» **Records shown**
(* ===== verification/Prom.v ===== *)
(** * Restricting label matchers to a set of namespaces (src/pkg/prom)

    [FilterMatchers] and [FilterLabelMatchers] rewrite the matchers of a
    selector so that it only selects series of the namespaces of a set:
    the first matcher on the label [namespace] is translated in place, and
    a matcher is appended when there is none.  The Go code works on
    pointers it owns (each matcher of a parsed expression or of a decoded
    request is referenced once), so an in-place change is the replacement
    of the list element. *)
From S2P Require Import Prelude GoStrings Regexp DataSet Matchers.
From Stdlib Require Import Ascii.
From stdpp Require Import options.

Definition namespaceMatchName : string := "namespace".
Definition noneNamespace : string := "______".

(** ** join.go *)

(** [stringSliceFilter(strSlice, filter)]; the callback may panic. *)
Fixpoint stringSliceFilter (strSlice : list string) (filter : string → go bool)
    : go (list string) :=
  match strSlice with
  | [] => Done []
  | ns :: strSlice =>
      keep ← filter ns;
      matchNss ← stringSliceFilter strSlice filter;
      Done (if keep : bool then ns :: matchNss else matchNss)
  end.

Definition stringSliceIgnore (strSlice : list string) (ignore : string) : go (list string) :=
  stringSliceFilter strSlice (λ value, Done (negb (bool_decide (ignore = value)))).

Definition join (strSlice : list string) : string := Join strSlice "|".

(** ** matcher.go *)
Section Prom.
Context `{RE : RegexpEngine}.

Definition modifyMatcher (srcMatcher : Labels.Matcher) (namespaces : list string)
    : go Labels.Matcher :=
  match namespaces with
  | [] => Labels.MustNewMatcher Labels.MatchEqual (Labels.Name srcMatcher) noneNamespace
  | [ns] => Labels.MustNewMatcher Labels.MatchEqual (Labels.Name srcMatcher) ns
  | _ => Labels.MustNewMatcher Labels.MatchRegexp (Labels.Name srcMatcher) (join namespaces)
  end.

Definition createMatcher (matcherName : string) (namespaces : list string)
    : go Labels.Matcher :=
  modifyMatcher (Labels.MkMatcher Labels.MatchEqual matcherName EmptyString None) namespaces.

Definition modifyLabelMatcher (srcMatcher : Prompb.LabelMatcher) (namespaces : list string)
    : Prompb.LabelMatcher :=
  let set t v := Prompb.MkLabelMatcher t (Prompb.Name srcMatcher) v in
  match namespaces with
  | [] => set Prompb.LabelMatcher_EQ noneNamespace
  | [ns] => set Prompb.LabelMatcher_EQ ns
  | _ => set Prompb.LabelMatcher_RE (join namespaces)
  end.

Definition createLabelMatcher (matcherName : string) (namespaces : list string)
    : Prompb.LabelMatcher :=
  modifyLabelMatcher (Prompb.MkLabelMatcher Prompb.LabelMatcher_EQ matcherName EmptyString)
    namespaces.

(** ** translate.go *)
Definition translateMatcher (namespaceSet : DataSet.Set_) (srcMatcher : Labels.Matcher)
    : go Labels.Matcher :=
  match namespaceSet with
  | None => Done srcMatcher
  | Some _ =>
      let value := Labels.Value srcMatcher in
      match Labels.Type_ srcMatcher with
      | Labels.MatchEqual =>
          if DataSet.exist value namespaceSet then Done srcMatcher
          else Done (Labels.MkMatcher (Labels.Type_ srcMatcher) (Labels.Name srcMatcher)
                       noneNamespace (Labels.re srcMatcher))
      | Labels.MatchNotEqual =>
          let namespaces := DataSet.Values namespaceSet in
          namespaces ← (if DataSet.exist value namespaceSet
                        then stringSliceIgnore namespaces value else Done namespaces);
          modifyMatcher srcMatcher namespaces
      | Labels.MatchRegexp | Labels.MatchNotRegexp =>
          namespaces ← stringSliceFilter (DataSet.Values namespaceSet)
                         (λ ns, Labels.Matches srcMatcher ns);
          modifyMatcher srcMatcher namespaces
      | Labels.MatchTypeOther _ => Done srcMatcher
      end
  end.

Definition translateLabelMatcher (namespaceSet : DataSet.Set_)
    (srcMatcher : Prompb.LabelMatcher) : go Prompb.LabelMatcher :=
  match namespaceSet with
  | None => Done srcMatcher
  | Some _ =>
      let value := Prompb.Value srcMatcher in
      match Prompb.Type_ srcMatcher with
      | Prompb.LabelMatcher_EQ =>
          if DataSet.exist value namespaceSet then Done srcMatcher
          else Done (Prompb.MkLabelMatcher (Prompb.Type_ srcMatcher)
                       (Prompb.Name srcMatcher) noneNamespace)
      | Prompb.LabelMatcher_NEQ =>
          let namespaces := DataSet.Values namespaceSet in
          namespaces ← (if DataSet.exist value namespaceSet
                        then stringSliceIgnore namespaces value else Done namespaces);
          Done (modifyLabelMatcher srcMatcher namespaces)
      | Prompb.LabelMatcher_RE =>
          match Compile (anchored value) with
          | Error _ => Done srcMatcher
          | Ok valueRegexp =>
              namespaces ← stringSliceFilter (DataSet.Values namespaceSet)
                             (λ ns, Done (MatchString valueRegexp ns));
              Done (modifyLabelMatcher srcMatcher namespaces)
          end
      | Prompb.LabelMatcher_NRE =>
          match Compile (anchored value) with
          | Error _ => Done srcMatcher
          | Ok valueRegexp =>
              namespaces ← stringSliceFilter (DataSet.Values namespaceSet)
                             (λ ns, Done (negb (MatchString valueRegexp ns)));
              Done (modifyLabelMatcher srcMatcher namespaces)
          end
      | Prompb.LabelMatcher_Other _ => Done srcMatcher
      end
  end.

(** ** filter.go *)

(** The [for] loop of both functions: translate the first element named
    [namespace] and stop; [None] when the loop falls through. *)
Fixpoint filter_loop {M} (name : M → string) (translate : M → go M) (srcMatchers : list M)
    : option (go (list M)) :=
  match srcMatchers with
  | [] => None
  | m :: rest =>
      if bool_decide (name m = namespaceMatchName)
      then Some (m ← translate m; Done (m :: rest))
      else (λ r, rest ← r; Done (m :: rest)) <$> filter_loop name translate rest
  end.

Definition FilterMatchers (namespaceSet : DataSet.Set_) (srcMatchers : list Labels.Matcher)
    : go (list Labels.Matcher) :=
  match filter_loop Labels.Name (translateMatcher namespaceSet) srcMatchers with
  | Some r => r
  | None =>
      m ← createMatcher namespaceMatchName (DataSet.Values namespaceSet);
      Done (srcMatchers ++ [m])
  end.

Definition FilterLabelMatchers (namespaceSet : DataSet.Set_)
    (srcMatchers : list Prompb.LabelMatcher) : go (list Prompb.LabelMatcher) :=
  match filter_loop Prompb.Name (translateLabelMatcher namespaceSet) srcMatchers with
  | Some r => r
  | None =>
      Done (srcMatchers ++
              [createLabelMatcher namespaceMatchName (DataSet.Values namespaceSet)])
  end.

(** ** query.go *)
Definition NewInstantVectorSelectorsForNamespaces `{UnicodeTable} (namespaces : list string)
    : go string :=
  ret ← createMatcher namespaceMatchName namespaces;
  Done ("{" +:+ Labels.String_ ret +:+ "}").

Definition NewExprForCountAllLabels `{UnicodeTable} (namespaces : list string) : go string :=
  instantVectorSelectors ← NewInstantVectorSelectorsForNamespaces namespaces;
  Done ("count (" +:+ instantVectorSelectors +:+ ") by (__name__)").

End Prom.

» **Task goal**
Please copy the material above without changing a single word.

» **Task answer**
(* ===== verification/Prom.v ===== *)
(** * Restricting label matchers to a set of namespaces (src/pkg/prom)

    [FilterMatchers] and [FilterLabelMatchers] rewrite the matchers of a
    selector so that it only selects series of the namespaces of a set:
    the first matcher on the label [namespace] is translated in place, and
    a matcher is appended when there is none.  The Go code works on
    pointers it owns (each matcher of a parsed expression or of a decoded
    request is referenced once), so an in-place change is the replacement
    of the list element. *)
From S2P Require Import Prelude GoStrings Regexp DataSet Matchers.
From Stdlib Require Import Ascii.
From stdpp Require Import options.

Definition namespaceMatchName : string := "namespace".
Definition noneNamespace : string := "______".

(** ** join.go *)

(** [stringSliceFilter(strSlice, filter)]; the callback may panic. *)
Fixpoint stringSliceFilter (strSlice : list string) (filter : string → go bool)
    : go (list string) :=
  match strSlice with
  | [] => Done []
  | ns :: strSlice =>
      keep ← filter ns;
      matchNss ← stringSliceFilter strSlice filter;
      Done (if keep : bool then ns :: matchNss else matchNss)
  end.

Definition stringSliceIgnore (strSlice : list string) (ignore : string) : go (list string) :=
  stringSliceFilter strSlice (λ value, Done (negb (bool_decide (ignore = value)))).

Definition join (strSlice : list string) : string := Join strSlice "|".

(** ** matcher.go *)
Section Prom.
Context `{RE : RegexpEngine}.

Definition modifyMatcher (srcMatcher : Labels.Matcher) (namespaces : list string)
    : go Labels.Matcher :=
  match namespaces with
  | [] => Labels.MustNewMatcher Labels.MatchEqual (Labels.Name srcMatcher) noneNamespace
  | [ns] => Labels.MustNewMatcher Labels.MatchEqual (Labels.Name srcMatcher) ns
  | _ => Labels.MustNewMatcher Labels.MatchRegexp (Labels.Name srcMatcher) (join namespaces)
  end.

Definition createMatcher (matcherName : string) (namespaces : list string)
    : go Labels.Matcher :=
  modifyMatcher (Labels.MkMatcher Labels.MatchEqual matcherName EmptyString None) namespaces.

Definition modifyLabelMatcher (srcMatcher : Prompb.LabelMatcher) (namespaces : list string)
    : Prompb.LabelMatcher :=
  let set t v := Prompb.MkLabelMatcher t (Prompb.Name srcMatcher) v in
  match namespaces with
  | [] => set Prompb.LabelMatcher_EQ noneNamespace
  | [ns] => set Prompb.LabelMatcher_EQ ns
  | _ => set Prompb.LabelMatcher_RE (join namespaces)
  end.

Definition createLabelMatcher (matcherName : string) (namespaces : list string)
    : Prompb.LabelMatcher :=
  modifyLabelMatcher (Prompb.MkLabelMatcher Prompb.LabelMatcher_EQ matcherName EmptyString)
    namespaces.

(** ** translate.go *)
Definition translateMatcher (namespaceSet : DataSet.Set_) (srcMatcher : Labels.Matcher)
    : go Labels.Matcher :=
  match namespaceSet with
  | None => Done srcMatcher
  | Some _ =>
      let value := Labels.Value srcMatcher in
      match Labels.Type_ srcMatcher with
      | Labels.MatchEqual =>
          if DataSet.exist value namespaceSet then Done srcMatcher
          else Done (Labels.MkMatcher (Labels.Type_ srcMatcher) (Labels.Name srcMatcher)
                       noneNamespace (Labels.re srcMatcher))
      | Labels.MatchNotEqual =>
          let namespaces := DataSet.Values namespaceSet in
          namespaces ← (if DataSet.exist value namespaceSet
                        then stringSliceIgnore namespaces value else Done namespaces);
          modifyMatcher srcMatcher namespaces
      | Labels.MatchRegexp | Labels.MatchNotRegexp =>
          namespaces ← stringSliceFilter (DataSet.Values namespaceSet)
                         (λ ns, Labels.Matches srcMatcher ns);
          modifyMatcher srcMatcher namespaces
      | Labels.MatchTypeOther _ => Done srcMatcher
      end
  end.

Definition translateLabelMatcher (namespaceSet : DataSet.Set_)
    (srcMatcher : Prompb.LabelMatcher) : go Prompb.LabelMatcher :=
  match namespaceSet with
  | None => Done srcMatcher
  | Some _ =>
      let value := Prompb.Value srcMatcher in
      match Prompb.Type_ srcMatcher with
      | Prompb.LabelMatcher_EQ =>
          if DataSet.exist value namespaceSet then Done srcMatcher
          else Done (Prompb.MkLabelMatcher (Prompb.Type_ srcMatcher)
                       (Prompb.Name srcMatcher) noneNamespace)
      | Prompb.LabelMatcher_NEQ =>
          let namespaces := DataSet.Values namespaceSet in
          namespaces ← (if DataSet.exist value namespaceSet
                        then stringSliceIgnore namespaces value else Done namespaces);
          Done (modifyLabelMatcher srcMatcher namespaces)
      | Prompb.LabelMatcher_RE =>
          match Compile (anchored value) with
          | Error _ => Done srcMatcher
          | Ok valueRegexp =>
              namespaces ← stringSliceFilter (DataSet.Values namespaceSet)
                             (λ ns, Done (MatchString valueRegexp ns));
              Done (modifyLabelMatcher srcMatcher namespaces)
          end
      | Prompb.LabelMatcher_NRE =>
          match Compile (anchored value) with
          | Error _ => Done srcMatcher
          | Ok valueRegexp =>
              namespaces ← stringSliceFilter (DataSet.Values namespaceSet)
                             (λ ns, Done (negb (MatchString valueRegexp ns)));
              Done (modifyLabelMatcher srcMatcher namespaces)
          end
      | Prompb.LabelMatcher_Other _ => Done srcMatcher
      end
  end.

(** ** filter.go *)

(** The [for] loop of both functions: translate the first element named
    [namespace] and stop; [None] when the loop falls through. *)
Fixpoint filter_loop {M} (name : M → string) (translate : M → go M) (srcMatchers : list M)
    : option (go (list M)) :=
  match srcMatchers with
  | [] => None
  | m :: rest =>
      if bool_decide (name m = namespaceMatchName)
      then Some (m ← translate m; Done (m :: rest))
      else (λ r, rest ← r; Done (m :: rest)) <$> filter_loop name translate rest
  end.

Definition FilterMatchers (namespaceSet : DataSet.Set_) (srcMatchers : list Labels.Matcher)
    : go (list Labels.Matcher) :=
  match filter_loop Labels.Name (translateMatcher namespaceSet) srcMatchers with
  | Some r => r
  | None =>
      m ← createMatcher namespaceMatchName (DataSet.Values namespaceSet);
      Done (srcMatchers ++ [m])
  end.

Definition FilterLabelMatchers (namespaceSet : DataSet.Set_)
    (srcMatchers : list Prompb.LabelMatcher) : go (list Prompb.LabelMatcher) :=
  match filter_loop Prompb.Name (translateLabelMatcher namespaceSet) srcMatchers with
  | Some r => r
  | None =>
      Done (srcMatchers ++
              [createLabelMatcher namespaceMatchName (DataSet.Values namespaceSet)])
  end.

(** ** query.go *)
Definition NewInstantVectorSelectorsForNamespaces `{UnicodeTable} (namespaces : list string)
    : go string :=
  ret ← createMatcher namespaceMatchName namespaces;
  Done ("{" +:+ Labels.String_ ret +:+ "}").

Definition NewExprForCountAllLabels `{UnicodeTable} (namespaces : list string) : go string :=
  instantVectorSelectors ← NewInstantVectorSelectorsForNamespaces namespaces;
  Done ("count (" +:+ instantVectorSelectors +:+ ") by (__name__)").

End Prom.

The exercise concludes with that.